According to the magazine, in Team of Vipers: My 500 Extraordinary Days in the Trump White House, the former White House director of message strategy Cliff Sims recalled that immediately before a phone call with astronauts aboard the International Space Station in April 2017, Trump expressed a deep fascination with sending humans to Mars during his first term.
In the private dining room with NASA officials, Trump reportedly queried his audience on the possibility of landing on Mars. Robert Lightfoot Jr., then the acting NASA administrator, said the US was aiming to land a human on Mars by 2030.
"But is there any way we could do it by the end of my first term?" the magazine said Trump asked, citing Sims.
Sims reportedly wrote that he was "getting antsy" in the room because of Trump's abrupt question shortly before a televised phone call with the space station.
NASA officials were believed to have gone to great lengths to coordinate with the space station, with timing considered particularly important.
"All I could think about was that we had to be on camera in three minutes … And yet we're in here casually chatting about shaving a full decade off NASA's timetable for sending a manned flight to Mars," Sims reportedly wrote. "And seemingly out of nowhere."
Trump then reportedly asked Lightfoot: "But what if I gave you all the money you could ever need to do it?"
"What if we sent NASA's budget through the roof, but focused entirely on that instead of whatever else you're doing now. Could it work then?" Trump reportedly asked.
Lightfoot reiterated the logistical hurdles to Trump, who appeared to be "visibly disappointed," the magazine said, citing Sims.
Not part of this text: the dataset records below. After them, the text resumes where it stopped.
(* ===== verification/OptSemantics.v ===== *)
(** * A semantics of the optimization IR

    The source prints functions of this IR and does not run them; its header
    says what each form computes.  This file states that as a semantics, so
    that the passes have something to preserve: what an operator, an
    aggregate, a field or a call computes is a parameter ([Operations]), a
    local that was never assigned cannot be read, and a computation that the
    IR does not define is stuck ([UB]). *)
From S2P Require Import Prelude Numeric Ir OptIr.
From Stdlib Require Import NArith.
Import Opt.
Open Scope N_scope.

(** Every operation but a call is a function of its operands; a call may
    change the world. *)
Record Operations (V W : Type) := mkOperations {
  constant_value : Constant → V;
  truth : V → option bool;
  pure_operation : RvalueKind.t → string → string → TypeRef → list V → option V;
  call_operation : string → list V → eff W V }.
Arguments constant_value {V W} _ _.
Arguments truth {V W} _ _.
Arguments pure_operation {V W} _ _ _ _ _ _.
Arguments call_operation {V W} _ _ _.

Inductive Outcome (V : Type) :=
  | Returned (v : option V)
  | AssertionFailed.
Arguments Returned {V} v.
Arguments AssertionFailed {V}.

Definition stuck_unless {W A} (o : option A) : eff W A :=
  ⌊ match o with Some a => Ret a | None => UB end ⌋.

Section Semantics.
Context {V W : Type} (ops : Operations V W) (arguments : list V).
Abbreviation Env := (gmap LocalRef V).
Implicit Types env : Env.

Definition eval_operand env (op : Operand) : option V :=
  match op_kind op with
  | OperandKind.Local_ => env !! op_local op
  | OperandKind.Constant => Some (constant_value ops (op_constant op))
  | OperandKind.Arg => arguments !! N.to_nat (op_arg_index op)
  end.
Definition eval_operands env (l : list Operand) : eff W (list V) :=
  stuck_unless (mapM (eval_operand env) l).
Definition eval_rvalue env (rv : Rvalue) : eff W V :=
  vs ← eval_operands env (operands rv);
  match rv_kind rv with
  | RvalueKind.Use => stuck_unless (match vs with [v] => Some v | _ => None end)
  | RvalueKind.Call => call_operation ops (rv_callee rv) vs
  | kind => stuck_unless (pure_operation ops kind (rv_op rv) (rv_field_name rv) (result_type rv) vs)
  end.
Definition run_statement env (s : Statement) : eff W Env :=
  match st_kind s with
  | StatementKind.Assign => v ← eval_rvalue env (rvalue s); mret (<[dest s := v]> env)
  | _ => mret env
  end.
Fixpoint run_statements env (l : list Statement) : eff W Env :=
  match l with
  | [] => mret env
  | s :: l => env ← run_statement env s; run_statements env l
  end.

(** Where control goes: the next block with its environment, or the outcome. *)
Definition eval_condition env (ref : LocalRef) : eff W bool :=
  stuck_unless (env !! ref ≫= truth ops).
Definition run_terminator env (t : Terminator) : eff W (BlockId * Env + Outcome V) :=
  match tm_kind t with
  | TerminatorKind.Goto => mret (inl (target t, env))
  | TerminatorKind.SwitchBool =>
      c ← eval_condition env (condition t);
      mret (inl (if (c : bool) then then_block t else else_block t, env))
  | TerminatorKind.Return =>
      if bool_decide (return_value t = kNoLocal) then mret (inr (Returned None))
      else v ← stuck_unless (env !! return_value t); mret (inr (Returned (Some v)))
  | TerminatorKind.Call =>
      vs ← eval_operands env (args t);
      v ← call_operation ops (tm_callee t) vs;
      mret (inl (call_resume t,
                 if bool_decide (call_dest t = kNoLocal) then env else <[call_dest t := v]> env))
  | TerminatorKind.Assert =>
      c ← eval_condition env (condition t);
      mret (if (c : bool) then inl (target t, env) else inr AssertionFailed)
  | TerminatorKind.Unreachable => stuck_unless None
  end.
Fixpoint run_block (fuel : nat) (f : OptFunction) (b : BlockId) env : eff W (Outcome V) :=
  match fuel with
  | O => λ _, NoFuel
  | S fuel =>
      match blocks f !! N.to_nat b with
      | None => stuck_unless None
      | Some block =>
          env ← run_statements env (block_statements block);
          next ← run_terminator env (terminator block);
          match next with
          | inl (b, env) => run_block fuel f b env
          | inr outcome => mret outcome
          end
      end
  end.
(** The parameters are the first locals. *)
Definition initial_env : Env := list_to_map (imap (λ i v, (N.of_nat i, v)) arguments).
Definition run_function (fuel : nat) (f : OptFunction) : eff W (Outcome V) :=
  run_block fuel f 0 initial_env.
End Semantics.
With seconds to spare, the report said, Trump went into a bathroom to check his appearance, looked in the mirror and said, "Space Station, this is your president."
Trump went on to ask the astronaut Peggy Whitson, who was aboard the International Space Station, about Mars.
"What do you see a timing for actually sending humans to Mars?" Trump asked Whitson during the call.
After Whitson pointed out the technological and legislative challenges such an effort would entail, Trump appeared to joke that he wanted to complete the space mission "in my first term, or at worst in my second term."
"So I think we'll have to speed that up a little bit," Trump said.
One month before the phone call, Trump signed a US$19.5 billion bill to fund NASA. The authorization bill required NASA to commit to exploring Mars and was reportedly the first of its kind in seven years.
Sims, who worked on Trump's presidential campaign, now leads a boutique consulting firm. Team of Vipers was ranked No. 7 on Amazon's best-seller list at the time of this writing. It is scheduled for release on January 29.